The UN Summit of 2005 provides a reality check halfway between the baseline year of 1990 and the 2015 deadline for achieving the Millennium Development Goals.
Drawing from information provided by the UN system, the OECD, WTO and the
Inter- Parliamentary Union, our global monitoring system informs us that the results of implementation to date are mixed. Overall, we observe reduced incidence of malnutrition among children, some improvement in access to maternal healthcare, and increased primary school enrolment (especially for girls). These represent notable achievements.
However, the current rate of progress is too slow to achieve most of the goals set out in 1996 by the target year of 2015, and regional disparities are striking. The regions most in need of development and poverty reduction are lagging, namely most of Africa and large parts of South Asia. It is of primary concern that half the deaths of children under five are occurring in sub-Saharan Africa and that the numbers of poor and hungry people are rising in this region.

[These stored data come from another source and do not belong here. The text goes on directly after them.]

(** A managed update leaves the state as it is or marks the update and
    hands over to [processInstall]. *)
Lemma processManagedUpdate_changes (fuel : nat) (manifestitem : string)
  (cataloglist : list string) (st st' : state W) :
  processManagedUpdate G fuel manifestitem cataloglist st = Ok st' ->
  st' = st \/
  install_extends
    (with_info (fun i => set_managed_updates
                           (managed_updates i
                            ++ [PyStr.basename manifestitem]) i) st)
    st'.
Proof.
  unfold processManagedUpdate. intros H.
  destruct (str_in _ (managed_updates (info st))).
  { apply Ok_inj in H. left. congruence. }
  destruct (str_in _ (processed_installs (info st))).
  { apply Ok_inj in H. left. congruence. }
  destruct (str_in _ (processed_uninstalls (info st))).
  { apply Ok_inj in H. left. congruence. }
  inv_bind H. destruct (found_item x) as [item |].
  2: { apply Ok_inj in H. left. congruence. }
  inv_bind H. destruct x0.
  2: { apply Ok_inj in H. left. congruence. }
  inv_bind H. destruct x0 as [b s1]. apply Ok_inj in H. subst s1.
  right. eapply processInstall_extends. exact E1.
Qed.

(** X8.  [processInstall] only appends to [processed_installs] and to
    [managed_installs]; the removal lists, the managed updates, the
    optional installs and the receipt database are left as they were. *)
Theorem processInstall_only_appends_installs (fuel : nat)
  (manifestitem : string) (cataloglist : list string) (st : state W)
  (b : bool) (st' : state W) :
  processInstall G fuel manifestitem cataloglist st = Ok (b, st') ->
  processed_uninstalls (info st') = processed_uninstalls (info st) /\
  removals (info st') = removals (info st) /\
  managed_updates (info st') = managed_updates (info st) /\
  optional_installs (info st') = optional_installs (info st) /\
  PKGDATA st' = PKGDATA st /\
  (exists added,
      processed_installs (info st')
      = processed_installs (info st) ++ added) /\
  (exists records,
      managed_installs (info st') = managed_installs (info st) ++ records).
Proof.
  intros H. apply processInstall_extends in H.
  destruct H as (H1 & H2 & H3 & H4 & H5 & (added & H6 & _) & H7).
  repeat split; try assumption. exists added. exact H6.
Qed.

(** X9.  [processRemoval] only appends to [processed_uninstalls] and to
    [removals]; the install lists, the managed updates and the optional
    installs are left as they were. *)
Theorem processRemoval_only_appends_removals (fuel : nat)
  (manifestitem : string) (cataloglist : list string) (st : state W)
  (b : bool) (st' : state W) :
  processRemoval G fuel manifestitem cataloglist st = Ok (b, st') ->
  processed_installs (info st') = processed_installs (info st) /\
  managed_installs (info st') = managed_installs (info st) /\
  managed_updates (info st') = managed_updates (info st) /\
  optional_installs (info st') = optional_installs (info st) /\
  (exists added,
      processed_uninstalls (info st')
      = processed_uninstalls (info st) ++ added) /\
  (exists records, removals (info st') = removals (info st) ++ records).
Proof.
  intros H. apply processRemoval_extends in H.
  destruct H as (H1 & H2 & H3 & H4 & (added & H5 & _) & H6).
  repeat split; try assumption. exists added. exact H5.
Qed.

(** X10.  An item that no catalog of the list describes is not recorded:
    the call returns without changing anything. *)
Theorem processInstall_unknown_item (fuel : nat) (manifestitem : string)
  (cataloglist : list string) (st : state W) (base includedversion : string) :
  nameAndVersion (PyStr.basename manifestitem) = Ok (base, includedversion) ->
  getItemDetail G manifestitem cataloglist "" = Ok None ->
  processInstall G (S fuel) manifestitem cataloglist st
  = Ok (str_in (PyStr.basename manifestitem) (processed_installs (info st)),
        st).
Proof.
  intros Hn Hg. cbn [processInstall]. rewrite Hn. cbn [bind].
  destruct (str_in (PyStr.basename manifestitem)
                   (processed_installs (info st))); [reflexivity |].
  destruct (str_in base (processed_uninstalls (info st))); [reflexivity |].
  rewrite Hg. reflexivity.
Qed.

(** X11.  A removal request that is repeated changes nothing, and it is
    answered [True] unless the name is that of a processed install --
    whatever the first answer was. *)
Theorem processRemoval_twice (fuel fuel2 : nat) (manifestitem : string)
  (cataloglist cataloglist2 : list string) (st : state W) (b : bool)
  (st' : state W) :
  processRemoval G fuel manifestitem cataloglist st = Ok (b, st') ->
  exists name includedversion names,
    nameAndVersion (PyStr.basename manifestitem)
      = Ok (name, includedversion) /\
    install_basenames (processed_installs (info st')) = Ok names /\
    processRemoval G (S fuel2) manifestitem cataloglist2 st'
    = Ok (negb (str_in name names), st').
Proof.
  intros H. apply processRemoval_cases in H.
  destruct H as (name & iv & names & Hn & Hnames & H).
  exists name, iv, names. split; [exact Hn |].
  cbn [processRemoval]. rewrite Hn. cbn [bind].
  destruct H as [(Hin & _ & ->) | [(Hnot & Hpu & _ & ->) | (Hnot & _ & H)]].
  - split; [exact Hnames |]. rewrite Hnames. cbn [bind].
    apply str_in_In in Hin. rewrite Hin. reflexivity.
  - split; [exact Hnames |]. rewrite Hnames. cbn [bind].
    apply str_in_false in Hnot. apply str_in_In in Hpu.
    rewrite Hnot, Hpu. reflexivity.
  - destruct H as (Hpi & _ & _ & _ & (added & Ha & _) & _).
    unfold mark_removed, with_info in Hpi, Ha.
    cbn [info processed_installs processed_uninstalls
         set_processed_uninstalls] in Hpi, Ha.
    rewrite Hpi. split; [exact Hnames |].
    rewrite Hnames. cbn [bind]. apply str_in_false in Hnot. rewrite Hnot.
    rewrite Ha. rewrite !str_in_app.
    replace (str_in name [name]) with true
      by (symmetry; apply str_in_In; left; reflexivity).
    rewrite orb_true_r. reflexivity.
Qed.

(** X12.  A managed update changes the state only when the item is found
    in the catalogs and some version of it is installed; its name is
    then new in [managed_updates]. *)
Theorem processManagedUpdate_only_for_installed (fuel : nat)
  (manifestitem : string) (cataloglist : list string) (st st' : state W) :
  processManagedUpdate G fuel manifestitem cataloglist st = Ok st' ->
  st' = st \/
  exists item_pl,
    getItemDetail G manifestitem cataloglist "" = Ok (Some item_pl) /\
    someVersionInstalled (world st) item_pl = Ok true /\
    ~ In (PyStr.basename manifestitem) (managed_updates (info st)) /\
    In (PyStr.basename manifestitem) (managed_updates (info st')).
Proof.
  unfold processManagedUpdate. intros H.
  destruct (str_in _ (managed_updates (info st))) eqn:Emu.
  { apply Ok_inj in H. left. congruence. }
  destruct (str_in _ (processed_installs (info st))).
  { apply Ok_inj in H. left. congruence. }
  destruct (str_in _ (processed_uninstalls (info st))).
  { apply Ok_inj in H. left. congruence. }
  inv_bind H. destruct x as [item |]; cbn [found_item] in H.
  2: { apply Ok_inj in H. left. congruence. }
  destruct (truthy (PDict item)) eqn:Et.
  2: { apply Ok_inj in H. left. congruence. }
  inv_bind H. destruct x.
  2: { apply Ok_inj in H. left. congruence. }
  inv_bind H. destruct x as [b s1]. apply Ok_inj in H. subst s1.
  right. exists item. split; [exact E |]. split; [exact E0 |].
  split; [apply str_in_false; exact Emu |].
  apply processInstall_extends in E1.
  destruct E1 as (_ & Hm & _). rewrite Hm. cbn.
  apply in_or_app. right. left. reflexivity.
Qed.

End ResolverFrames.

(* ================================================================= *)
(** ** getAutoRemovalItems *)

Lemma pval_eqb_PStr_refl (s : string) : pval_eqb (PStr s) (PStr s) = true.
Proof. simpl. apply String.eqb_refl. Qed.
(** * pagination: a shallow embedding of [pagination.go]

    The Go package computes pagination metadata from three machine
    integers.  The embedding keeps the data as the program has it:

    - Go's [int] is the 64-bit two's complement integer of the common
      targets, carried as a [Z] together with its wrap-around;
    - [float64] is IEEE-754 binary64, carried by the executable
      specification [spec_float] of the standard library
      (precision 53, maximal exponent 1024, round to nearest even);
    - [url.Values] is a finite map from strings to lists of strings;
    - a value of type [interface{}] is a small universe of Go values
      tagged with its [reflect.Kind];
    - a panic is an explicit outcome, and the goroutine of [PagesStream]
      is a transition system over an unbuffered channel. *)

From stdpp Require Import gmap strings list.
From Stdlib Require Import ZArith Lia List String Ascii Bool Sorted.
From Stdlib Require Import Floats.SpecFloat.
Import ListNotations.

Local Open Scope Z_scope.

(** ** Machine integers *)

Module GoInt.

Definition int_min : Z := - 2 ^ 63.
Definition int_max : Z := 2 ^ 63 - 1.

(** [in_int z]: [z] is a value of Go's type [int]. *)
Definition in_int (z : Z) : Prop := int_min <= z <= int_max.

(** Two's complement wrap-around of a mathematical result. *)
Definition wrap (z : Z) : Z := (z + 2 ^ 63) mod 2 ^ 64 - 2 ^ 63.

Definition add (a b : Z) : Z := wrap (a + b).
Definition sub (a b : Z) : Z := wrap (a - b).
Definition mul (a b : Z) : Z := wrap (a * b).

End GoInt.

(** Goals about the range of [int] are linear once its bounds are
    unfolded. *)
Ltac int_bounds := unfold GoInt.in_int, GoInt.int_min, GoInt.int_max in *.
Ltac int_lia := int_bounds; lia.

(** ** Binary64 floating point *)

Module Float64.

Definition prec : Z := 53.
Definition emax : Z := 1024.

Definition float64 : Type := spec_float.

(** The conversion [float64(n)] of an [int]: the nearest binary64 value,
    ties to even. *)
Definition of_int (n : Z) : float64 := binary_normalize prec emax n 0 false.

(** The quotient [x / y] of two [float64] values. *)
Definition div (x y : float64) : float64 := SFdiv prec emax x y.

The mixed record of progress halfway to the 2015 target calls for decisive action by all countries and organisations. We need to intensify our efforts to achieve the millennium goals. My message to the Secretary- General of the United Nations, and through him to all UN members, sets out a framework of the responsibilities and role of the OECD and its membership in contributing to the global development partnership needed to achieve the goals. This framework for action to make poverty reduction work is our contribution to the Summit preparations and reflections.
As a grouping of the wealthiest nations, we need to redouble our efforts to secure the fundamentals for growth in our own countries to enable developing countries to prosper, building a peaceful and secure environment for long-term growth. Under politically stable conditions, each developing country can then adopt a reliable macroeconomic framework for growth in which poor people participate. Most OECD members have pledged to increase the volume of their aid up to 2015, as well as to improve the results that this aid achieves through pursuing the commitments expressed in the Paris Declaration on Aid Effectiveness signed by nearly 100 countries in March 2005. We also need to improve the coherence and synergies between development and other government policies, especially by enabling developing countries to access OECD markets and attract business investment. We also need to help mobilise a full range of financing sources – domestic and international – to help attain the MDGs everywhere.
The framework for action on a wide range of policy fronts presented in this booklet fits with the OECD’s mandate as an intergovernmental institution working to improve economic policy making in all areas of government. But even if we succeed in improving our policies and in scaling up the resources available to achieve them, none of our efforts can bear fruit without strengthened institutional and human capacity in our developing country partners. Here is where OECD’s special brand of development partnership, with its networks of policy practitioners, non- negotiating discussion fora, practical tools and “soft law” instruments, can be most effective as we intensify our efforts to achieve the MDGs in all countries.